*INFORMATION:*
------------------------------------------------------------
(** * Session search: query sanitizer, predicate builder, executor, enricher

    A shallow embedding of [session_index/search.py].

    Conventions of the embedding.
    - A Python [str] is a list of Unicode code points ([pystr]); the
      whitespace predicate is the one of [str.isspace] and [str.strip].
    - An index returned by [str.find] is an [option nat]: [None] stands
      for Python's [-1].
    - Each [while] loop is a [Fixpoint] over an explicit fuel counter and
      returns [None] when the fuel runs out; the fuel handed to a loop is
      shown to be enough for every input.
    - The SQLite store is a record of tables (lists of rows in scan
      order); a column value is [option]al, [None] being SQL [NULL]; a
      [WHERE] clause is evaluated in SQL's three-valued logic.
    - An exception is an explicit [Raise] result.
    - What the store leaves open is fixed as follows: rows that tie under
      an [ORDER BY] keep their scan order, and groups that tie come out
      from the last key to the first; a session identifier is never
      NULL; integer parameters are in the range of SQLite's INTEGER.
    - The store is reachable and takes the parameters it is given: a text
      parameter can be encoded (it holds no lone surrogate) and a pattern
      is within the length SQLite allows.  The errors of the store that
      are modelled are the one the full-text engine raises for a MATCH
      expression and the integer overflow of [SUM]. *)

From Stdlib Require Import String Ascii DecimalString.
From Stdlib Require Import List ZArith NArith Bool Arith Lia.
From Stdlib Require Import Permutation Sorted.
Import ListNotations.

Set Implicit Arguments.

(** ** Python strings *)

Module Py.

Definition codepoint := N.
Definition pystr := list codepoint.

(** A literal written in ASCII, as a Python [str]. *)
Fixpoint lit (s : string) : pystr :=
  match s with
  | EmptyString => []
  | String a s' => N_of_ascii a :: lit s'
  end.

Definition quote : codepoint := 34%N.
Definition space : codepoint := 32%N.

(** [str.isspace] on one character (CPython's [Py_UNICODE_ISSPACE]). *)
Definition isspace (c : codepoint) : bool :=
  ((9 <=? c) && (c <=? 13) || (28 <=? c) && (c <=? 32)
   || (c =? 133) || (c =? 160) || (c =? 5760)
   || (8192 <=? c) && (c <=? 8202)
   || (c =? 8232) || (c =? 8233) || (c =? 8239) || (c =? 8287)
   || (c =? 12288))%N.

Fixpoint lstrip (s : pystr) : pystr :=
  match s with
  | [] => []
  | c :: s' => if isspace c then lstrip s' else s
  end.

Definition rstrip (s : pystr) : pystr := rev (lstrip (rev s)).

(** [s.strip()] *)
Definition strip (s : pystr) : pystr := rstrip (lstrip s).

(** Position of the first [c] in a list. *)
Fixpoint index_of (c : codepoint) (s : pystr) : option nat :=
  match s with
  | [] => None
  | d :: s' => if (d =? c)%N then Some 0 else option_map S (index_of c s')
  end.

(** [s.find(c, start)]; [None] is Python's [-1]. *)
Definition str_find (s : pystr) (c : codepoint) (start : nat) : option nat :=
  option_map (fun k => start + k) (index_of c (skipn start s)).

(** [s[i]], for [i] in range. *)
Definition char_at (s : pystr) (i : nat) : codepoint := nth i s 0%N.

(** [s[i:j]] and [s[i:]], for non-negative indices. *)
Definition slice (s : pystr) (i j : nat) : pystr := firstn (j - i) (skipn i s).
Definition slice_from (s : pystr) (i : nat) : pystr := skipn i s.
------------------------------------------------------------
*HOW TO COMPLETE THIS TASK:*
For each line above that contains the word "skipn", copy that line.

*SOLUTION:*
  option_map (fun k => start + k) (index_of c (skipn start s)).
Definition slice (s : pystr) (i j : nat) : pystr := firstn (j - i) (skipn i s).
Definition slice_from (s : pystr) (i : nat) : pystr := skipn i s.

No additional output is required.